Meglio non fare tanto gli snob con le operazioni di disinformazia russa
Si dice: non mi faccio dire come votare da un tizio su Twitter. Sarebbe bello se fosse davvero così. Però ci sono un paio di elementi che suggeriscono di essere pessimisti
Roma. Non saremo mai così fessi da farci condizionare prima del voto da un post su Facebook vero? Questa settimana si è parlato molto delle interferenze via internet da parte del governo russo per guidare gli elettori in altri paesi. E’ cominciata con le audizioni di Facebook, Twitter e Google davanti al Congresso americano – culminate nel silenzio patetico alla domanda: “Accettavate pubblicità politiche pagate in rubli. Come avete fatto a non fare due più due?” – ed è finita con la copertina dell’Economist di ieri, “La minaccia dei social media alla democrazia”. Ma la risposta a questo dossier che ogni giorno diventa sempre più dettagliato sui giornali americani è in molti casi una scrollata di spalle. Non mi faccio dire come votare da un tizio su Twitter, non me lo farò dire mai. Sarebbe bello se fosse davvero così e se le campagne di disinformazione su internet fossero un elemento marginale del gioco politico, e però ci sono un paio di elementi che suggeriscono di essere pessimisti.

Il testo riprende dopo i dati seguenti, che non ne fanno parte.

(** What a submission makes of the layer [GetLayer] gives it. *)
Definition submit_layer (c : Call) (layer : Layer.t) : Layer.t :=
  match c with
  | CallAddBillboard _ material position size sinCos color =>
      let billboards := Layer.billboards layer in
      let entry :=
        match billboards !! material with
        | Some entry => entry
        | None => BatchedBillboardEntry.Build (Some material) []
        end in
      Layer.with_billboards
        (<[material :=
             BatchedBillboardEntry.with_billboards
               (BatchedBillboardEntry.billboards entry
                  ++ [BillboardData.Build color position size sinCos])
               entry]> billboards)
        layer
  | CallAddBillboards _ material count positionPtr sizes rotations tints =>
      let billboards := Layer.billboards layer in
      let entry :=
        match billboards !! material with
        | Some entry => entry
        | None => BatchedBillboardEntry.Build (Some material) []
        end in
      Layer.with_billboards
        (<[material :=
             BatchedBillboardEntry.Build
               (BatchedBillboardEntry.materialReleaseSlot entry)
               (BatchedBillboardEntry.billboards entry
                  ++ (overload_item positionPtr sizes rotations tints <$> seq 0 count))]>
           billboards)
        layer
  | CallAddDrawable _ (Some drawable) =>
      Layer.Build (Layer.billboards layer) (Layer.basicSprites layer)
        (Layer.opaqueModels layer) (Layer.transparentModels layer)
        (Layer.transparentModelData layer)
        (Layer.otherDrawables layer ++ [drawable]) (Layer.clearCount layer)
  | CallAddMesh materials _ material meshData meshAABB transformMatrix =>
      if Material.blend (materials material) then
        Layer.Build (Layer.billboards layer) (Layer.basicSprites layer)
          (Layer.opaqueModels layer)
          (Layer.transparentModels layer ++ [length (Layer.transparentModelData layer)])
          (Layer.transparentModelData layer
             ++ [TransparentModelData.Build transformMatrix meshData
                   (transparent_sphere meshAABB transformMatrix) material])
          (Layer.otherDrawables layer) (Layer.clearCount layer)
      else
        let opaqueModels := Layer.opaqueModels layer in
        let entry :=
          match opaqueModels !! material with
          | Some entry => entry
          | None => BatchedModelEntry.Build (Some material) ∅ false false
          end in
        let meshMap := BatchedModelEntry.meshMap entry in
        let instanceEntry :=
          extend_batch meshData (meshMap !! meshData) meshAABB transformMatrix in
        Layer.with_opaqueModels
          (<[material :=
               BatchedModelEntry.Build
                 (BatchedModelEntry.materialReleaseSlot entry)
                 (<[meshData := instanceEntry]> meshMap)
                 true
                 (if (NAZARA_GRAPHICS_INSTANCING_MIN_INSTANCES_COUNT
                      <=? length (MeshInstanceEntry.instances instanceEntry))%nat
                  then true
                  else BatchedModelEntry.instancingEnabled entry)]> opaqueModels)
          layer
  | CallAddSprites _ material vertices spriteCount overlay =>
      let basicSprites := Layer.basicSprites layer in
      let entry :=
        match basicSprites !! material with
        | Some entry => entry
        | None => BatchedBasicSpriteEntry.Build (Some material) ∅ false
        end in
      let overlayMap := BatchedBasicSpriteEntry.overlayMap entry in
      let overlayEntry :=
        match overlayMap !! overlay with
        | Some overlayEntry => overlayEntry
        | None => BatchedSpriteEntry.Build overlay []
        end in
      Layer.with_basicSprites
        (<[material :=
             BatchedBasicSpriteEntry.Build
               (BatchedBasicSpriteEntry.materialReleaseSlot entry)
               (<[overlay :=
                    BatchedSpriteEntry.Build
                      (BatchedSpriteEntry.textureReleaseSlot overlayEntry)
                      (BatchedSpriteEntry.spriteChains overlayEntry
                         ++ [SpriteChain.Build vertices spriteCount])]> overlayMap)
               true]> basicSprites)
        layer
  | _ => layer
  end.

(** What a call submits to the billboard batch of a material. *)
Definition billboard_submission (k : Z) (m : MaterialPtr) (c : Call) : list BillboardData.t :=
  match c with
  | CallAddBillboard renderOrder material position size sinCos color =>
      if bool_decide (renderOrder = k /\ material = m)
      then [BillboardData.Build color position size sinCos]
      else []
  | CallAddBillboards renderOrder material count positionPtr sizes rotations tints =>
      if bool_decide (renderOrder = k /\ material = m)
      then overload_item positionPtr sizes rotations tints <$> seq 0 count
      else []
  | _ => []
  end.

End Submissions.

(** ** Pointers moved forward *)

(** [ptr + n] on the sequence a pointer points to. *)
Definition advance {T : Type} (n : nat) (ptr : nat -> T) : nat -> T :=
  fun i => ptr (n + i)%nat.

(** [ptr + n] on a sparse pointer that may be null (a null pointer is
    given as it is to the next call). *)
Definition advance_sparse {T : Type} (n : nat) (ptr : SparsePtr T) : SparsePtr T :=
  advance n <$> ptr.

Definition advance_sizes (n : nat) (sizes : BillboardSizes) : BillboardSizes :=
  match sizes with
  | SizeVectors sizePtr => SizeVectors (advance n sizePtr)
  | SizeFloats sizePtr => SizeFloats (advance n sizePtr)
  end.

Definition advance_rotations (n : nat) (rotations : BillboardRotations)
    : BillboardRotations :=
  match rotations with
  | SinCosPairs sinCosPtr => SinCosPairs (advance_sparse n sinCosPtr)
  | Angles anglePtr => Angles (advance_sparse n anglePtr)
  end.

Definition advance_tints (n : nat) (tints : BillboardTints) : BillboardTints :=
  match tints with
  | Colors colorPtr => Colors (advance_sparse n colorPtr)
  | Alphas alphaPtr => Alphas (advance_sparse n alphaPtr)
  end.

(** ** Resources the queue has not indexed *)

(** No batch of the queue is keyed by the material. *)
Definition material_unknown (material : MaterialPtr) (layers : Layers) : Prop :=
  forall (k : Z) (layer : Layer.t),
    layers !! k = Some layer ->
    Layer.billboards layer !! material = None
    /\ Layer.basicSprites layer !! material = None
    /\ Layer.opaqueModels layer !! material = None.

(** No bucket of a sprite batch is keyed by the texture. *)
Definition texture_unknown (texture : option TexturePtr) (layers : Layers) : Prop :=
  forall (k : Z) (layer : Layer.t) (m : MaterialPtr) (entry : BatchedBasicSpriteEntry.t),
    layers !! k = Some layer ->
    Layer.basicSprites layer !! m = Some entry ->
    BatchedBasicSpriteEntry.overlayMap entry !! texture = None.

(** No mesh entry of an opaque batch is keyed by a mesh of the property. *)
Definition no_mesh_with (P : MeshData.t -> Prop) (layers : Layers) : Prop :=
  forall (k : Z) (m : MaterialPtr) (entry : BatchedModelEntry.t) (md : MeshData.t),
    opaque_entry layers k m = Some entry ->
    is_Some (BatchedModelEntry.meshMap entry !! md) ->
    ~ P md.

(** ** More inputs for the examples *)

(** A frame of submissions to layers 0 and 1: two instances of one mesh and
    one of another under material 2, which does not blend; two chains of
    sprites with the overlay texture 7 and one with none; three billboards
    of material 3 and one more; a drawable and a null drawable. *)
Definition mixed_frame : list Call :=
  [CallAddMesh opaque_materials 0 2%positive mesh_a cube (at_height 1);
   CallAddSprites 0 2%positive 20%positive 4 (Some 7%positive);
   CallAddMesh opaque_materials 0 2%positive mesh_b cube (at_height 2);
   CallAddDrawable 1 (Some 9%positive);
   three_billboards 3%positive;
   CallAddSprites 0 2%positive 22%positive 1 None;
   CallAddMesh opaque_materials 0 2%positive mesh_a cube (at_height 3);
   CallAddDrawable 1 None;
   CallAddBillboard 0 3%positive (Vector3f.Build 0 0 5) (Vector2f.Build 1 1)
     (Vector2f.Build 0 1) Color.White;
   CallAddSprites 0 2%positive 21%positive 6 (Some 7%positive)].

Il primo è che per ogni elettore informato che si sente invulnerabile alla propaganda di bassa fattura ce ne sono di più che invece sono esposti – espostissimi – a questo genere di operazioni. Secondo il centro Pew di ricerca statistica, il 67 per cento degli americani nel 2017 (fino al mese di agosto) ha appreso alcune notizie dai social media ogni giorno, nel 2016 era il 62 per cento. Gli americani che vedono le notizie “quasi soltanto” su Facebook sono molti meno, circa il 20 per cento, ma si tratta pur sempre di un quinto dell’audience e nessuno sano di mente – in particolare il direttore di un canale televisivo o il capo di una campagna elettorale – direbbe che il 20 per cento è una percentuale bassa. Inoltre sappiamo che è destinata ad aumentare. Insomma: ci sono elettori che leggono l’ultimo libro di Roberto Calasso e hanno una mazzetta di quotidiani e riviste sul tavolo di lavoro, ma sono rappresentativi della maggioranza? Probabilmente no.

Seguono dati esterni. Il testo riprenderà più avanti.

Lemma handler_issues (i : intent) (p : page) :
  Forall answered_by_repoll (issued (handler numeral i) p).
Proof.
  destruct i; cbn [handler].
  - rewrite issued_of_keeps by apply change_experiment_keeps_requests.
    constructor.
  - erewrite issued_of_log.
    2:{ unfold run, start_queue, css. walk. rewrite push_entire_queue_yields.
        cbn. reflexivity. }
    repeat constructor.
  - pose proof (clear_queue_yields p) as H. cbv zeta in H.
    destruct (to_boolean (push_queue_on_update (ff p))).
    + destruct H as (H & _). rewrite (issued_of_log _ _ _ H).
      repeat constructor.
    + destruct H as (H & _). erewrite issued_of_log.
      2:{ rewrite H, app_nil_r. reflexivity. }
      constructor.
  - erewrite issued_of_log by reflexivity. repeat constructor.
  - erewrite issued_of_log by reflexivity.
    repeat constructor. intro H. discriminate H.
  - rewrite issued_of_keeps by apply start_periodic_monitor_keeps_requests.
    constructor.
  - rewrite issued_of_keeps by apply stop_periodic_monitor_keeps_requests.
    constructor.
  - pose proof (xp_select_form_submit_yields checked p) as H. cbv zeta in H.
    destruct H as (_ & H & _). rewrite (issued_of_log _ _ _ H).
    repeat constructor. intro H'. discriminate H'.
  - rewrite issued_of_keeps by apply stop_periodic_monitor_keeps_requests.
    constructor.
  - erewrite issued_of_log.
    2:{ cbn. rewrite app_nil_r. reflexivity. }
    constructor.
  - erewrite issued_of_log.
    2:{ cbn. rewrite app_nil_r. reflexivity. }
    constructor.
  - pose proof (sortable_update_yields p) as H. cbv zeta in H.
    destruct H as (_ & _ & H).
    destruct (loose_eq numeral (push_queue_on_update (ff p)) (Bool true)).
    + destruct H as (H & _). rewrite (issued_of_log _ _ _ H).
      repeat constructor. intro H'. discriminate H'.
    + erewrite issued_of_log.
      2:{ rewrite H, app_nil_r. reflexivity. }
      constructor.
  - pose proof (sortable_beforeStop_yields ui p) as H. cbv zeta in H.
    destruct (loose_eq numeral (keep_job_in_queue (ff p)) (Num (Int 0))).
    + destruct H as (_ & _ & H).
      destruct (loose_eq numeral (push_queue_on_update (ff p)) (Bool true)).
      * destruct H as (H & _). rewrite (issued_of_log _ _ _ H).
        repeat constructor. intro H'. discriminate H'.
      * erewrite issued_of_log.
        2:{ rewrite H, app_nil_r. reflexivity. }
        constructor.
    + destruct H as (_ & H). erewrite issued_of_log.
      2:{ rewrite H, app_nil_r. reflexivity. }
      constructor.
Qed.

Lemma react_issues (e : event) (p : page) :
  Forall answered_by_repoll (issued (react numeral e) p).
Proof.
  destruct e as [i|t|r data]; cbn [react].
  - apply handler_issues.
  - destruct t as [h again ms [|]]; destruct again.
    + erewrite issued_of_log by reflexivity.
      repeat constructor. intro H. discriminate H.
    + erewrite issued_of_log by reflexivity.
      repeat constructor. intro H. discriminate H.
    + erewrite issued_of_log.
      2:{ cbn. rewrite app_nil_r. reflexivity. }
      constructor.
    + erewrite issued_of_log.
      2:{ cbn. rewrite app_nil_r. reflexivity. }
      constructor.
  - unfold complete. destruct (done r).
    + erewrite issued_of_log.
      2:{ cbn. rewrite app_nil_r. reflexivity. }
      constructor.
    + rewrite issued_of_keeps by apply repopulate_fields_keeps_requests.
      constructor.
Qed.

Il secondo motivo per essere pessimisti è che queste operazioni di disinformazia non sono così grossolane come le immaginiamo. In questi giorni stiamo scoprendo che i troll russi che impersonavano cittadini americani su Twitter facevano un lavoro di ottimo livello, sopra ogni aspettativa. “Jenna Abrams”, una finta blogger americana recitata su Twitter da un russo, creava molta attenzione, aveva un seguito di settantamila persone, battibeccava con l’ex ambasciatore americano in Russia, Michael McFaul, e faceva una sfegatata opera di proselitismo a favore di Trump. Settantamila è un numero basso? Non sappiamo quanti si sono fatti persuadere dai suoi argomenti, forse nessuno? Può essere, ma “Jenna Abrams” è stata citata da Yahoo News, Washington Post, Sky News, Telegraph, Independent, Business Insider, National Post, Cnn, Bbc, Times of India, France 24, BuzzFeed, Daily Mail, New York Times e molti altri, inclusi ovviamente Russia Today e Sputnik, i due canali ufficiali della propaganda di Mosca. Immaginate le risate, alla sera, negli uffici dell’agenzia del governo russo che si occupa di prendere per scemi gli iscritti a Twitter con la foto falsa di una bella blogger americana. Costo quasi zero, effetti ancora non compresi. Quanti follower ci vogliono per definire un clima politico? E contano più mille follower comuni oppure un follower prestigioso? Michael Flynn, ex consigliere per la Sicurezza americana di Trump, durante la campagna seguiva cinque impostori russi e a volte li ritwittava. E anche la manager della campagna Kellyanne Conway, il figlio di Trump Donald Trump Jr. e il direttore della campagna digitale Brad Parscale seguivano questi account finti mantenuti da dipendenti pagati con i soldi delle tasse dei contribuenti russi. E sebbene ci fossero molti sospetti tra alcuni unhappy few, la stragrande maggioranza trovava lo spettacolo perfettamente normale. La vittoria di Trump dovrebbe servire come promemoria a chi ancora crede che siamo meglio di così: siamo figli di un bot minore, meglio fare attenzione e mettersi a studiare.